## [PROBLEM REQUIREMENTS]
From the line with "set_set := IndexSet.set;" through the line with "set_erase_set_at := IndexSet.erase_set_at;", repeat the entries verbatim, both end lines included, and add nothing.

*** DATA PROVIDED Section Begins ***

(* ===== verification/IndexSetSpec.v ===== *)
(** What [IndexSet] promises to the code that uses it: a class of its
    operations, the laws they obey on the indices the set holds, and the
    chunked implementation as an instance.  The change builder is proved
    against the class. *)
From S2P Require Import Prelude ChunkedRangeVector IndexSet IndexSetTheory IndexSetMerge.

(** ** The operations *)
Class IndexSetOps (T : Type) := {
  set_nil : T;
  set_empty : T → bool;
  set_ranges : T → list (Z * Z);
  set_contains : T → Z → option bool;
  set_count : T → Z → Z → option Z;
  set_add : T → Z → option T;
  set_add_set : T → T → option T;
  set_add_shifted : T → Z → option (T * Z);
  set_add_shifted_by : T → T → T → option T;
  set_set : T → Z → option T;
  set_insert_at : T → Z → Z → option T;
  set_insert_set_at : T → T → option T;
  set_shift_for_insert_at : T → Z → Z → option T;
  set_shift_for_insert_set_at : T → T → option T;
  set_erase_at : T → Z → option T;
  set_erase_set_at : T → T → option T;
  set_erase_or_unshift : T → Z → option (T * Z);
  set_remove : T → Z → Z → option T;
  set_remove_set : T → T → option T;
  set_shift : T → Z → Z;
  set_unshift : T → Z → option Z }.

(** ** The laws

    A set is described by its ranges: [mem] is membership, [below] the number
    of elements under an index. *)
Section Abstraction.
Context {T} `{IndexSetOps T}.

Definition has (s : T) (x : Z) : Prop := mem (set_ranges s) x.
Definition rank (s : T) (x : Z) : Z := below (set_ranges s) x.

(** The end of the last range, -1 for the empty set, and the number of
    elements. *)
Definition bound (s : T) : Z := hi_of (-1) (set_ranges s).
Definition size (s : T) : Z := sum_len (set_ranges s).

#[export] Instance has_dec s x : Decision (has s x) := mem_dec _ _.
End Abstraction.

(** [op] succeeds with a set of the given elements. *)
Definition yields {T} `{IndexSetOps T} (wf : T → Prop) (op : option T) (P : Z → Prop) : Prop :=
  ∃ s, op = Some s ∧ wf s ∧ ∀ x, has s x ↔ P x.

Class IndexSetLaws (T : Type) `{IndexSetOps T} := {
  set_wf : T → Prop;
  (** how many ranges [add_shifted_by] can build *)
  set_room : T → nat;
  law_ranges s : set_wf s → ranges_ok (-1) (set_ranges s);
  law_nil : set_wf set_nil ∧ set_ranges set_nil = [];
  law_empty s : set_wf s → set_empty s = bool_decide (set_ranges s = []);
  law_contains s x : set_wf s → 0 ≤ x → set_contains s x = Some (bool_decide (has s x));
  law_count s x : set_wf s → 0 ≤ x → set_count s 0 x = Some (rank s x);
  law_count_total s x e : set_wf s → 0 ≤ x → ∃ n, set_count s x e = Some n;
  law_add s x : set_wf s → 0 ≤ x < npos →
    yields set_wf (set_add s x) (λ y, has s y ∨ y = x);
  law_add_set s s' : set_wf s → set_wf s' →
    yields set_wf (set_add_set s s') (λ y, has s y ∨ has s' y);
  law_add_shifted s i : set_wf s → 0 ≤ i → i + size s < npos →
    ∃ s' y, set_add_shifted s i = Some (s', y) ∧ set_wf s' ∧ ¬ has s y ∧ y = i + rank s y ∧
      ∀ x, has s' x ↔ has s x ∨ x = y;
  law_add_shifted_by s sh vs : set_wf s → set_wf sh → set_wf vs → bound vs + size s ≤ npos →
    (length (set_ranges s) + Z.to_nat (size vs) ≤ set_room s)%nat →
    yields set_wf (set_add_shifted_by s sh vs) (λ x,
      has s x ∨ ∃ v, has vs v ∧ ¬ has sh v ∧ ¬ has s x ∧ x - rank s x = v - rank sh v);
  law_set s len : 0 ≤ len ≤ npos → yields set_wf (set_set s len) (λ x, 0 ≤ x < len);
  law_insert_at s i c : set_wf s → 0 ≤ i → 0 < c → i + c ≤ npos → bound s + c ≤ npos →
    yields set_wf (set_insert_at s i c) (inserted (has s) i c);
  law_insert_set_at s p : set_wf s → set_wf p → bound s + size p ≤ npos →
    yields set_wf (set_insert_set_at s p) (λ y,
      has p y ∨ ¬ has p y ∧ has s (y - rank p y));
  law_shift_for_insert_at s i c : set_wf s → 0 ≤ i → 0 < c → i + c ≤ npos →
    bound s + c ≤ npos →
    yields set_wf (set_shift_for_insert_at s i c) (shifted_for (has s) i c);
  law_shift_for_insert_set_at s p : set_wf s → set_wf p → bound s + size p ≤ npos →
    yields set_wf (set_shift_for_insert_set_at s p) (λ y,
      ¬ has p y ∧ has s (y - rank p y));
  law_erase_at s i : set_wf s → 0 ≤ i →
    yields set_wf (set_erase_at s i) (erased (has s) i);
  law_erase_set_at s p : set_wf s → set_wf p →
    yields set_wf (set_erase_set_at s p) (λ y,
      ∃ x, has s x ∧ ¬ has p x ∧ y = x - rank p x);
  law_erase_or_unshift s i : set_wf s → 0 ≤ i ≤ npos →
    ∃ s', set_erase_or_unshift s i =
        Some (s', if decide (has s i) then npos else i - rank s i) ∧ set_wf s' ∧
      ∀ x, has s' x ↔ erased (has s) i x;
  law_remove s i c : set_wf s → 0 ≤ i → 0 < c → i + c ≤ npos →
    yields set_wf (set_remove s i c) (λ x, has s x ∧ ¬ i ≤ x < i + c);
  law_remove_set s p : set_wf s → set_wf p →
    yields set_wf (set_remove_set s p) (λ x, has s x ∧ ¬ has p x);
  law_shift s i : set_wf s → 0 ≤ i → i + size s ≤ npos →
    ¬ has s (set_shift s i) ∧ set_shift s i = i + rank s (set_shift s i);
  law_unshift s i : set_wf s → 0 ≤ i ≤ npos → ¬ has s i →
    set_unshift s i = Some (i - rank s i) }.

(** ** The implementation *)
Section Implementation.
Context {build : Build}.

#[export] Instance chunked_ops : IndexSetOps (list Chunk) := {
  set_nil := [];
  set_empty := IndexSet.empty;
  set_ranges := ranges;
  set_contains := IndexSet.contains;
  set_count := IndexSet.count;
  set_add := IndexSet.add;
  set_add_set := IndexSet.add_set;
  set_add_shifted := IndexSet.add_shifted;
  set_add_shifted_by := IndexSet.add_shifted_by;
  set_set := IndexSet.set;
  set_insert_at := IndexSet.insert_at;
  set_insert_set_at := IndexSet.insert_set_at;
  set_shift_for_insert_at := IndexSet.shift_for_insert_at;
  set_shift_for_insert_set_at := IndexSet.shift_for_insert_set_at;
  set_erase_at := IndexSet.erase_at;
  set_erase_set_at := IndexSet.erase_set_at;
  set_erase_or_unshift := IndexSet.erase_or_unshift;
  set_remove := IndexSet.remove;
  set_remove_set := IndexSet.remove_set;
  set_shift := IndexSet.shift;
  set_unshift := IndexSet.unshift }.

#[export] Instance chunked_laws : IndexSetLaws (list Chunk).
Proof.
  refine {| set_wf := wf; set_room := preallocated |}; unfold yields, has, rank, bound, size; simpl.
  - by intros s [_ ?].
  - split; [apply wf_nil|done].
  - intros s [? _]. by apply empty_ranges.
  - apply contains_ok.
  - apply count_zero_ok.
  - intros s x e. apply count_total.
  - apply add_ok.
  - apply add_set_ok.
  - intros s i Hs Hi Hmax. destruct (add_shifted_ok s i Hs Hi Hmax) as (s'&y&?); eauto.
  - intros s sh vs Hs Hsh Hv Hmax Hroom.
    apply (add_shifted_by_ok s sh vs Hs Hsh Hv Hmax).
    pose proof (length_indexes _ _ (proj2 Hv)). lia.
  - apply set_ok.
  - apply insert_at_ok.
  - apply insert_set_at_ok.
  - apply shift_for_insert_at_ok.
  - apply shift_for_insert_set_at_ok.
  - apply erase_at_ok.
  - apply erase_set_at_ok.
  - intros s i Hs Hi. destruct (erase_or_unshift_ok s i Hs Hi) as (s'&?&?&?).
    eexists; split_and!; done.
  - apply remove_ok.
  - apply remove_set_ok.
  - apply shift_ok.
  - apply unshift_ok.
Defined.
End Implementation.

(** ** Deciding the representation invariant *)
Section Decidable.
Context {build : Build}.

#[export] Instance ranges_ok_dec lo rs : Decision (ranges_ok lo rs).
Proof. revert lo. induction rs; intros; simpl; apply _. Defined.

#[export] Instance chunk_wf_dec c : Decision (chunk_wf c).
Proof. unfold chunk_wf. apply _. Defined.

#[export] Instance wf_dec m : Decision (wf m).
Proof. unfold wf, vec_wf. apply _. Defined.
End Decidable.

*** DATA PROVIDED Section Ends ***

## [RESULT FOR THIS EXERCISE]
  set_set := IndexSet.set;
  set_insert_at := IndexSet.insert_at;
  set_insert_set_at := IndexSet.insert_set_at;
  set_shift_for_insert_at := IndexSet.shift_for_insert_at;
  set_shift_for_insert_set_at := IndexSet.shift_for_insert_set_at;
  set_erase_at := IndexSet.erase_at;
  set_erase_set_at := IndexSet.erase_set_at;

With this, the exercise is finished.